Back in 2004, the bad news for NRBQ fans — that’s the New Rhythm and Blues Quartet to the uninitiated — was that after nearly 40 years, the eclectic roots-rock band was calling it quits.
It was rumored then that the band had split because frontman and pianist Terry Adams had injured his hand. That’s not quite true, says Adams.
“I needed to take a leave of absence,” says the Kentucky-born musician, whose speech still bears traces of his home state. “That didn’t stop the band. I needed to stop for a couple of months and I was having to deal with some physical issues. I came back and played a couple of shows.”
If his time off didn’t break up the band, it did give a few of the group’s members a push to pursue new projects. NRBQ bassist and co-founder Joey Spampinato and his guitarist brother Johnny Spampinato “decided that they always just wanted to have their own band,” says Adams.
And after so much time with NRBQ, Adams has welcomed the change, as well. He’s formed a new band, the Terry Adams Quartet, which comes to Iota Club & Cafe Thursday — where Adams’ trademark wild, jazzy piano style will be on display in all its wacky glory.
Adams says he’s had an easy time adjusting to his new rhythm section, which includes bassist Pete Donnelly and drummer Conrad Choucroun — though he admits that two decades of playing with legendary NRBQ bassist Joey Spampinato and drummer Tom Ardolino makes tough company for anyone to measure up to.
“The rhythm section of the last NRBQ was one of the best in the history of music as far as I’m concerned,” Adams reflects. “But I took some time and chose the musicians that are in the band now for the right reasons. Knowing they’re totally devoted to music, rather than [choosing] out of convenience because they’re in the neighborhood — or have their own PA system like in the old days.”

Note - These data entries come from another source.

(** [tag] is left as it is. *)
Definition rtx_generatePacketHeader (p : packet) (pkt_ctr : Z) : M (eChildReturnValue * packet) :=
  let p := mkPacket (p_data p) 0 (p_tag p) 0 in
  '(ts_head_tmp, fc) ← from_buffer getBufferHeadTimestamp;
  n_events ← from_world getFramesPerPacket;
  let presentation_time := u64 (Z_of_float ts_head_tmp) in
  let cycles_until_presentation := rme_cycles_until presentation_time pkt_ctr in
  let cycles_until_transmit := rme_cycles_until (substractTicks presentation_time RME_TRANSMIT_TRANSFER_DELAY) pkt_ctr in
  if fc <? n_events then
    if cycles_until_presentation <=? RME_MIN_CYCLES_BEFORE_PRESENTATION then mret (eCRV_XRun, p) else mret (eCRV_Again, p)
  else if cycles_until_transmit <? 0 then
    if RME_MIN_CYCLES_BEFORE_PRESENTATION <=? cycles_until_presentation then rme_data_packet p presentation_time else mret (eCRV_XRun, p)
  else if cycles_until_transmit <=? RME_MAX_CYCLES_TO_TRANSMIT_EARLY then rme_data_packet p presentation_time
  else mret (eCRV_EmptyPacket, p).

(** [memset(data, 0, *length)] *)
Definition clear_packet (p : packet) : option packet :=
  data ← store_bytes 0 (replicate (Z.to_nat (p_length p)) 0) (p_data p);
  Some (mkPacket data (p_length p) (p_tag p) (p_sy p)).

Definition rtx_generatePacketData (p : packet) : M (eChildReturnValue * packet) :=
  t ← gets child;
  rtx_set_streaming true (streaming_has_dryrun t) (streaming_start_count t) ;;
  n_events ← from_world getFramesPerPacket;
  '(ok, d) ← call_buffer (fun b => '(ok, d, b) ← readFrames n_events b; Some ((ok, d), b));
  data ← lift (store_bytes 0 d (p_data p));
  let p := mkPacket data (p_length p) (p_tag p) (p_sy p) in
  if ok : bool then mret (eCRV_OK, p) else p ← lift (clear_packet p); mret (eCRV_XRun, p).

Definition rtx_generateEmptyPacketHeader (p : packet) (pkt_ctr : Z) : M (eChildReturnValue * packet) :=
  t ← gets child;
  if streaming_has_run t then mret (eCRV_OK, mkPacket (p_data p) 0 0 0) else
  n_events ← from_world getFramesPerPacket;
  rtx_set_streaming false true (i32 (streaming_start_count t + n_events)) ;;
  mret (eCRV_OK, mkPacket (p_data p) (u32 (n_events * rtx_event_size t)) 0 0).

Definition rtx_generateEmptyPacketData (p : packet) : M (eChildReturnValue * packet) :=
  if 0 <? p_length p then p ← lift (clear_packet p); mret (eCRV_OK, p) else mret (eCRV_OK, p).

Definition rtx_generateSilentPacketHeader (p : packet) (pkt_ctr : Z) : M (eChildReturnValue * packet) :=
  let p := mkPacket (p_data p) 0 (p_tag p) 0 in
  n_events ← from_world getFramesPerPacket; tpf ← from_world rme_ticks_per_frame; ts ← get_last_timestamp;
  let presentation_time := frame_ticks ts tpf (Z.to_nat n_events) in
  let cycles_until_transmit := rme_cycles_until (substractTicks presentation_time RME_TRANSMIT_TRANSFER_DELAY) pkt_ctr in
  if (cycles_until_transmit <? 0) || (cycles_until_transmit <=? RME_MAX_CYCLES_TO_TRANSMIT_EARLY) then rme_data_packet p presentation_time
  else mret (eCRV_EmptyPacket, p).

Definition rtx_generateSilentPacketData (p : packet) : M (eChildReturnValue * packet) := p ← lift (clear_packet p); mret (eCRV_OK, p).

(** ** Blocks *)

Definition encodePortToRmeEvents (type : eAudioDataType) (event_size position offset nevents : nat) (p : Port) (data : list Z) : option (list Z) :=
  fits_buffer debug_build nevents offset p
    (encode_events (match type with eADT_Int24 => rme_bytes_of_int24 | eADT_Float => rme_bytes_of_float end)
       (4 * (event_size / 4)) (4 * (position / 4)) offset nevents (default [] (m_buffer p)) data).
Definition encodeSilencePortToRmeEvents (event_size position nevents : nat) (data : list Z) : option (list Z) :=
  clear_events [0; 0; 0; 0] (4 * (event_size / 4)) (4 * (position / 4)) nevents data.
Definition encodePortToRmeMidiEvents (event_size position offset nevents : nat) (p : Port) (st : list Z * paced_midi) : option (list Z * paced_midi) :=
  encode_midi_events event_size position offset nevents (default [] (m_buffer p)) st.
Definition encodeSilencePortToRmeMidiEvents (event_size position nevents : nat) (data : list Z) : option (list Z) :=
  encode_midi_silence event_size position nevents data.

Definition rtx_encode_port (type : eAudioDataType) (t : RmeTransmitStreamProcessor) (offset nevents : nat) (p : Port) (st : list Z * paced_midi) :
    option (Port * (list Z * paced_midi)) :=
  let es := Z.to_nat (rtx_event_size t) in
  if m_disabled p then
    pos ← position_of (rtx_infos t) (port_this p);
    data ← encodeSilencePortToRmeEvents es (Z.to_nat pos) nevents st.1; Some (p, (data, st.2))
  else
  match m_PortType p with
  | E_Audio => pos ← position_of (rtx_infos t) (port_this p);
      data ← encodePortToRmeEvents type es (Z.to_nat pos) offset nevents p st.1; Some (p, (data, st.2))
  | E_Midi => pos ← position_of (rtx_infos t) (port_this p);
      st ← encodePortToRmeMidiEvents es (Z.to_nat pos) offset nevents p st; Some (p, st)
  | E_Control => Some (p, st)
  end.
Definition rtx_processWriteBlock (data : list Z) (nevents offset : Z) : M (bool * list Z) :=
  t ← gets child; ps ← gets (fun s => m_Ports (ports (sp s))); type ← from_world getAudioDataType;
  '(_, (data, q)) ← lift (for_ports (rtx_encode_port type t (Z.to_nat offset) (Z.to_nat nevents)) ps (data, rtx_midi t));
  rtx_set_midi q ;; mret (true, data).
(** * Logistic regression (supervised_learning/logistic_regression.py)

    A shallow embedding of [LogisticRegression] over the real numbers.
    numpy arrays of float64 are modelled by lists of reals; the one place
    where IEEE non-finite values matter (np.log in the cost) uses an
    extended-real type [xreal].  Arrays that live on the Python heap (the
    caller's X and y, the augmented X, the weight vectors) are kept in an
    explicit store, so that aliasing and mutation can be stated. *)

From Stdlib Require Import Reals Lra Arith Lia.
From Stdlib Require Import String.
From Stdlib Require Import List.
Import ListNotations.
Local Open Scope R_scope.

(** ** Python exceptions raised along the modelled paths *)
Inductive exc :=
| TypeError          (* e.g. float * None inside np.dot *)
| ValueError         (* numpy shape mismatch ("shapes not aligned") *)
| IndexError         (* indexing an empty array *)
| ZeroDivisionError  (* 1/m with m = 0 *)
| OptimizerError (code : nat).  (* anything raised by the injected optimizer *)

Inductive result (A : Type) :=
| Ok (a : A)
| Err (e : exc).
Arguments Ok {A} a.
Arguments Err {A} e.

Definition rbind {A B} (r : result A) (k : A -> result B) : result B :=
  match r with Ok a => k a | Err e => Err e end.

Notation "x <-? c ;; k" := (rbind c (fun x => k))
  (at level 61, c at next level, right associativity).

Definition is_ok {A} (r : result A) : bool :=
  match r with Ok _ => true | Err _ => false end.

(** ** numpy arrays *)

(** A 2-D array of shape [(length rows, ncols)]. *)
Record mat := mk_mat { ncols : nat; rows : list (list R) }.

(** numpy arrays are rectangular: every row has [ncols] entries. *)
Definition mat_wf (X : mat) : Prop :=
  Forall (fun r => length r = ncols X) (rows X).

(** A numpy array of either rank. *)
Inductive ndarray :=
| A1 (v : list R)
| A2 (M : mat).

Definition amap (f : R -> R) (a : ndarray) : ndarray :=
  match a with
  | A1 v => A1 (map f v)
  | A2 M => A2 (mk_mat (ncols M) (map (map f) (rows M)))
  end.

(** Inner product of two vectors of equal length. *)
Fixpoint vdot (a b : list R) : R :=
  match a, b with
  | x :: a', y :: b' => x * y + vdot a' b'
  | _, _ => 0
  end.

(** [np.insert(X, 0, 1, axis=1)]: a new array with a constant-1 first column. *)
Definition np_insert_bias (X : mat) : mat :=
  mk_mat (S (ncols X)) (map (cons 1) (rows X)).

(** [np.zeros((n, ))] *)
Definition np_zeros (n : nat) : list R := repeat 0 n.

(** [X.T] *)
Definition np_transpose (X : mat) : mat :=
  mk_mat (length (rows X))
    (map (fun j => map (fun r => nth j r 0) (rows X)) (seq 0 (ncols X))).

(** [np.dot(M, v)] for a 2-D [M] and a 1-D [v]: the shapes must be aligned. *)
Definition np_dot_mv (M : mat) (v : list R) : result (list R) :=
  if Nat.eqb (ncols M) (length v)
  then Ok (map (fun r => vdot r v) (rows M))
  else Err ValueError.
(** * The trusted checksum registry of internal/cli/versions.go

    A shallow embedding of the versions database (schema validation,
    version normalisation, platform keys, look-up, extension, loading and
    bootstrap of the bundled database) and the properties of it that the
    specification states. *)

From Stdlib Require Import ZArith List Ascii String Permutation Lia.
From stdpp Require Import gmap strings list fin_maps pretty.

Local Open Scope string_scope.
Local Open Scope list_scope.
Local Open Scope Z_scope.

(** ** Go strings

    A Go string is a sequence of bytes: [string] over 8-bit [ascii]. *)

Module GoString.

Definition byte (c : ascii) : N := N_of_ascii c.

(** The double quote and the line feed, as one-byte strings. *)
Definition dq : string := String (ascii_of_nat 34) EmptyString.
Definition nl : string := String (ascii_of_nat 10) EmptyString.

(** [strings.TrimSpace] removes leading and trailing white space as
    Unicode defines it ([unicode.IsSpace]).  The six ASCII spaces are
    '\t' '\n' '\v' '\f' '\r' ' '. *)
Definition asciiSpace (c : ascii) : bool :=
  let n := byte c in
  (n =? 9)%N || (n =? 10)%N || (n =? 11)%N || (n =? 12)%N || (n =? 13)%N
  || (n =? 32)%N.

(** The other white-space runes, by their UTF-8 encoding: U+0085 and
    U+00A0 take two bytes; U+1680, U+2000..U+200A, U+2028, U+2029, U+202F,
    U+205F and U+3000 take three.  The decoder of the library accepts
    exactly these byte sequences for these runes (over-long forms decode
    to the error rune, which is not a space). *)
Definition space2 (b0 b1 : N) : bool :=
  (b0 =? 0xC2)%N && ((b1 =? 0x85)%N || (b1 =? 0xA0)%N).

Definition space3 (b0 b1 b2 : N) : bool :=
  ((b0 =? 0xE1)%N && (b1 =? 0x9A)%N && (b2 =? 0x80)%N)
  || ((b0 =? 0xE2)%N && (b1 =? 0x80)%N
      && (((0x80 <=? b2)%N && (b2 <=? 0x8A)%N)
          || (b2 =? 0xA8)%N || (b2 =? 0xA9)%N || (b2 =? 0xAF)%N))
  || ((b0 =? 0xE2)%N && (b1 =? 0x81)%N && (b2 =? 0x9F)%N)
  || ((b0 =? 0xE3)%N && (b1 =? 0x80)%N && (b2 =? 0x80)%N).

(** Drop the white-space runes at the front of [s].  With [back] the
    bytes of [s] are those of the string read from its end, so each rune
    shows its last byte first. *)
Fixpoint trimRunes (back : bool) (s : list ascii) : list ascii :=
  match s with
  | [] => []
  | c0 :: t0 =>
    if asciiSpace c0 then trimRunes back t0 else
    match t0 with
    | [] => s
    | c1 :: t1 =>
      if (if back then space2 (byte c1) (byte c0)
          else space2 (byte c0) (byte c1))
      then trimRunes back t1 else
      match t1 with
      | [] => s
      | c2 :: t2 =>
        if (if back then space3 (byte c2) (byte c1) (byte c0)
            else space3 (byte c0) (byte c1) (byte c2))
        then trimRunes back t2 else s
      end
    end
  end.

Definition TrimSpace (s : string) : string :=
  string_of_list_ascii
    (rev (trimRunes true (rev (trimRunes false (list_ascii_of_string s))))).

(** [strings.CutPrefix] and [strings.TrimPrefix]. *)
Fixpoint CutPrefix (s prefix : string) {struct prefix} : option string :=
  match prefix with
  | EmptyString => Some s
  | String p prefix' =>
    match s with
    | EmptyString => None
    | String c s' => if Ascii.eqb c p then CutPrefix s' prefix' else None
    end
  end.

Definition TrimPrefix (s prefix : string) : string :=
  match CutPrefix s prefix with
  | Some rest => rest
  | None => s
  end.

(** [strings.Join]. *)
Fixpoint Join (elems : list string) (sep : string) : string :=
  match elems with
  | [] => EmptyString
  | [e] => e
  | e :: rest => e +:+ sep +:+ Join rest sep
  end.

» Iota Club & Cafe, 2832 Wilson Blvd., Arlington, Va.; with Bobby Houck; Thu., Jan. 20, 9 p.m., $16; 703-522-8340. (Clarendon)
Five DC Musical Acts That Never Broke Big
The DC area also had its share of musical artists who seemed destined for the big time, only to wind up cult favorites. Here are five:
Eva Cassidy: Ignored by major labels during her short lifetime (she died at 32), the folk-jazz songbird only found an audience posthumously, when her rendition of “Somewhere Over the Rainbow” became a surprise British hit.

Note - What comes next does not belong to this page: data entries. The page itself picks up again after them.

(** * MetaRunner: continual-training scheduler and fairness evaluator

    A shallow embedding of [src/helpers/MetaRunner.py] (classes [MetaRunner]
    and [Tester]) and the properties of its snapshot scheduler, recommendation
    list generator and ranking metrics.

    Conventions of the embedding:
    - Python [int] is [Z] (or [nat] for loop counters and list positions);
    - a Python [dict] is an association list in insertion order;
    - a raised exception is the [Err] branch of [result];
    - the entries of a numpy prediction are IEEE classes ([spec_float]);
    - a relevance score is a float: NaN, an infinity or a finite number, read
      as a rational ([score]);
    - metric values, which the program holds in binary64, are read as real
      numbers: every property of a metric below is a property of the exact
      arithmetic the program approximates. *)

From Stdlib Require Import List Bool Arith ZArith Lia String Ascii.
From Stdlib Require Import QArith Qminmax.
From Stdlib Require Import Reals Lra.
From Stdlib Require Import Sorting.Sorted Sorting.Permutation.
From Stdlib Require Import DecimalString.
From Stdlib Require Import Floats.SpecFloat.
Import ListNotations.

#[local] Close Scope Q_scope.
#[local] Close Scope R_scope.
#[local] Open Scope string_scope.
#[local] Open Scope list_scope.

(** ** Python strings *)

Module PyStr.

(** [sub in s] on strings. *)
Fixpoint contains (sub s : string) : bool :=
  if String.prefix sub s then true
  else match s with
       | EmptyString => false
       | String _ rest => contains sub rest
       end.

Definition is_digit (c : ascii) : bool :=
  let n := nat_of_ascii c in (48 <=? n)%nat && (n <=? 57)%nat.

(** [re.sub('[^0-9]', '', s)]: the characters of [s] that are ASCII digits. *)
Fixpoint keep_digits (s : string) : string :=
  match s with
  | EmptyString => EmptyString
  | String c rest =>
      if is_digit c then String c (keep_digits rest) else keep_digits rest
  end.

(** [int(s)] on a string of ASCII digits. *)
Fixpoint int_of_digits (acc : Z) (s : string) : Z :=
  match s with
  | EmptyString => acc
  | String c rest =>
      int_of_digits (10 * acc + (Z.of_nat (nat_of_ascii c) - 48)) rest
  end.

(** ['{}'.format(n)] for a non-negative [int]. *)
Definition format_nat (n : nat) : string :=
  NilZero.string_of_uint (Nat.to_uint n).

(** ['_snap{}'.format(idx)]. *)
Definition snap_tag (idx : nat) : string := String.append "_snap" (format_nat idx).

End PyStr.

(** ** numpy predicates on predictions *)

(** [np.isnan] on one entry. *)
Definition np_isnan (x : spec_float) : bool :=
  match x with
  | S754_nan => true
  | _ => false
  end.

(** [np.isnan(prediction).any()]. *)
Definition isnan_any (prediction : list spec_float) : bool :=
  existsb np_isnan prediction.

(** What "non-finite" means for an entry: NaN or an infinity. *)
Definition non_finite (x : spec_float) : bool :=
  match x with
  | S754_nan | S754_infinity _ => true
  | _ => false
  end.

(** ** MetaRunner: the snapshot scheduler *)

Module MetaRunner.

(** What the scheduler does that can be seen from outside, in the order it
    happens. *)
Inductive event : Type :=
| EpochLog (snap_idx epoch steps : nat)
    (** the [logging.info("Epoch ...")] line that ends a pass; [steps] is
        [len(loss_lst)], the number of examples the pass trained on *)
| NaNLog (snap_idx : nat)
    (** ['NaN loss, stop training'] (pre-training) or
        ['@@@ prediction contains invalid values @@@'] (fine-tuning) *)
| Plot (snap_idx : nat)                 (** [self.make_plot(args, ..., 'pd', snap_idx)] *)
| SaveModel (add_path : string)         (** [model.save_model(add_path=...)] *)
| LoadModel (add_path : string).        (** [model.load_model(add_path=...)] *)

Definition is_epoch_log (i : nat) (ev : event) : bool :=
  match ev with
  | EpochLog j _ _ => Nat.eqb i j
  | _ => false
  end.

Definition is_milestone (ev : event) : bool :=
  match ev with
  | Plot _ | SaveModel _ => true
  | _ => false
  end.

Definition saved_tags (tr : list event) : list string :=
  flat_map (fun ev => match ev with SaveModel t => [t] | _ => [] end) tr.

(** Number of passes the trace records for snapshot [i]. *)
Definition passes_of (i : nat) (tr : list event) : nat :=
  List.length (filter (is_epoch_log i) tr).

(** The pass logs and the NaN notices that the trace records for snapshot
    [i], in the order they were written. *)
Definition logs_of (i : nat) (tr : list event) : list event :=
  filter (fun ev => match ev with
                    | EpochLog j _ _ | NaNLog j => Nat.eqb i j
                    | _ => false
                    end) tr.

(** [snap_thres] of [dynamic_prediction]: the digits of the mode string read
    as a number, [-1] when there is none. *)
Definition snap_thres_of (dyn_method : string) : Z :=
  let digits := PyStr.keep_digits dyn_method in
  if String.eqb digits "" then (-1)%Z else PyStr.int_of_digits 0 digits.

(** Position of the first prediction with a NaN entry. *)
Fixpoint first_nan (predictions : list (list spec_float)) : option nat :=
  match predictions with
  | [] => None
  | p :: rest => if isnan_any p then Some 0 else option_map S (first_nan rest)
  end.

(** A trace that holds nothing but the pass logs of snapshot [i]. *)
Definition only_logs (i : nat) (tr : list event) : Prop :=
  Forall (fun ev => match ev with
                    | EpochLog j _ _ | NaNLog j => j = i
                    | _ => False
                    end) tr.

Section Trainer.
(** * mcp-screenshot-poc: the routes, the Gemini wrappers, the helper script and the pages

  A shallow embedding of
  - [src/app/api/screenshot/route.ts]  (module [Screenshot], and
                                        [ScreenshotThrowing] for the revision
                                        that throws its 400 response),
  - [src/utils/gemini.ts]              (modules [GeminiText] and [GeminiTools],
                                        the two revisions of the file),
  - [src/app/api/chat/route.ts]        (modules [Chat] and [ChatLet], the two
                                        function-calling revisions, and
                                        [ChatTwoCall], the earlier two-call
                                        revision),
  - [src/app/api/ai-screenshot/route.ts] (module [AiScreenshot]),
  - [scripts/take-screenshot.mjs]      (modules [Script] and [ScriptFn], the
                                        two revisions of the helper script,
                                        over [Process]),
  - [src/app/page.tsx]                 (modules [ShotPage] and [ChatPage], the
                                        handlers of the two revisions of the
                                        page, over [Client]),
  followed by the properties of the specification and by further properties
  of the code.

  JavaScript strings are sequences of UTF-16 code units, the session [Map]
  is a [gmap], and everything a handler asks of the outside world (the clock,
  [uuidv4], the Gemini API, [fetch], the child process) is a node of a small
  free monad, so that "no call is made" and "for every outcome of the call"
  are statements about the program itself.  In the routes and the pages,
  [console.log] and [console.error] have no effect on any response and are
  left out; in the helper script, whose output streams are what its parent
  reads, they are writes to the two streams. *)

From Stdlib Require Import ZArith Ascii String.
From stdpp Require Import gmap list pretty.

Open Scope Z_scope.

(* ===================================================================== *)
(** ** JavaScript values *)
(* ===================================================================== *)

Module JS.

(** A string is its list of UTF-16 code units. *)
Abbreviation jsstring := (list N) (only parsing).

(** An ASCII literal of the source. *)
Definition str (s : string) : jsstring :=
  (fun a => N_of_ascii a) <$> list_ascii_of_string s.

(** The double quote, for literals that contain one. *)
Definition dquote : jsstring := [34%N].

(** [!!s] is false exactly for the empty string. *)
Definition truthy (s : jsstring) : bool :=
  match s with [] => false | _ :: _ => true end.

(** ECMAScript [WhiteSpace] and [LineTerminator] code units, the ones
    [String.prototype.trim] removes. *)
Definition is_space (c : N) : bool :=
  bool_decide (c ∈ [9; 10; 11; 12; 13; 32; 160; 5760; 8232; 8233; 8239;
                    8287; 12288; 65279]%N)
  || ((8192 <=? c)%N && (c <=? 8202)%N).

Fixpoint trimStart (s : jsstring) : jsstring :=
  match s with
  | c :: s' => if is_space c then trimStart s' else s
  | [] => []
  end.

Four Out of Five Doctors: This snappy power pop quartet from the early 1980s packed the house at Jammin’ Java for their reunion shows the past few years. But music industry machinations back in the Reagan Era kept them from the big time.

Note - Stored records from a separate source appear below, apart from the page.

Lemma stop_managed (a : string) (state : MarketMakerState) (w : World) :
  states (mm w) !! a = Some state →
  ∃ w1, stop a w = (Awaiting, w1) ∧
    states (mm w1) = alter clear_orders a (alter not_running a (states (mm w))) ∧
    refreshTimers (mm w1) = delete a (refreshTimers (mm w)) ∧
    intervals w1 = match refreshTimers (mm w) !! a with
                   | Some timer => delete timer (intervals w)
                   | None => intervals w
                   end ∧
    nextTimer w1 = nextTimer w ∧ ws w1 = ws w ∧ config (mm w1) = config (mm w) ∧
    suspended w1 = suspended w ++ [StopAfterCancel a].
Proof.
  intros H. unfold stop. rewrite H. eexists. split; [reflexivity|]. cbn.
  destruct (refreshTimers (mm w) !! a) as [timer|] eqn:E; cbn; repeat split.
  by rewrite delete_id.
Qed.

Lemma start_rest_fields (a : string) (w : World) :
  suspended (start_rest a w) = suspended w ∧ nextTimer (start_rest a w) = S (nextTimer w) ∧
  config (mm (start_rest a w)) = config (mm w).
Proof. done. Qed.

Lemma start_timers (hasCredentials ctor_ok : bool) (a marketId : string) (w : World) :
  let w' := (start hasCredentials ctor_ok a marketId w).2 in
  (refreshTimers (mm w') = refreshTimers (mm w) ∧ intervals w' = intervals w ∧
   nextTimer w' = nextTimer w) ∨
  (refreshTimers (mm w') = <[a := nextTimer w]> (refreshTimers (mm w)) ∧
   intervals w' = <[nextTimer w := a]> (intervals w) ∧
   nextTimer w' = S (nextTimer w)).
Proof.
  cbv zeta. unfold start. destruct hasCredentials; [|by left]. cbn [negb].
  destruct (bool_decide _); [by left|].
  destruct (negb (WS.isConnected _)); [|by right].
  left. by destruct (_ && _).
Qed.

Grin: Nils Lofgren’s first major band dropped four first-rate, critically-acclaimed albums, but disbanded after not achieving the success that everyone expected.
Tommy Keene: The power pop master seemed poised to take his place alongside Marshall Crenshaw at the dawn of the 1980s, but never quite did, even after signing with a major label.
Trouble Funk: Back in the day everyone seemed to know this R&B/funk group, yet despite being signed to the Sugar Hill label, they never cracked the pop Top 100.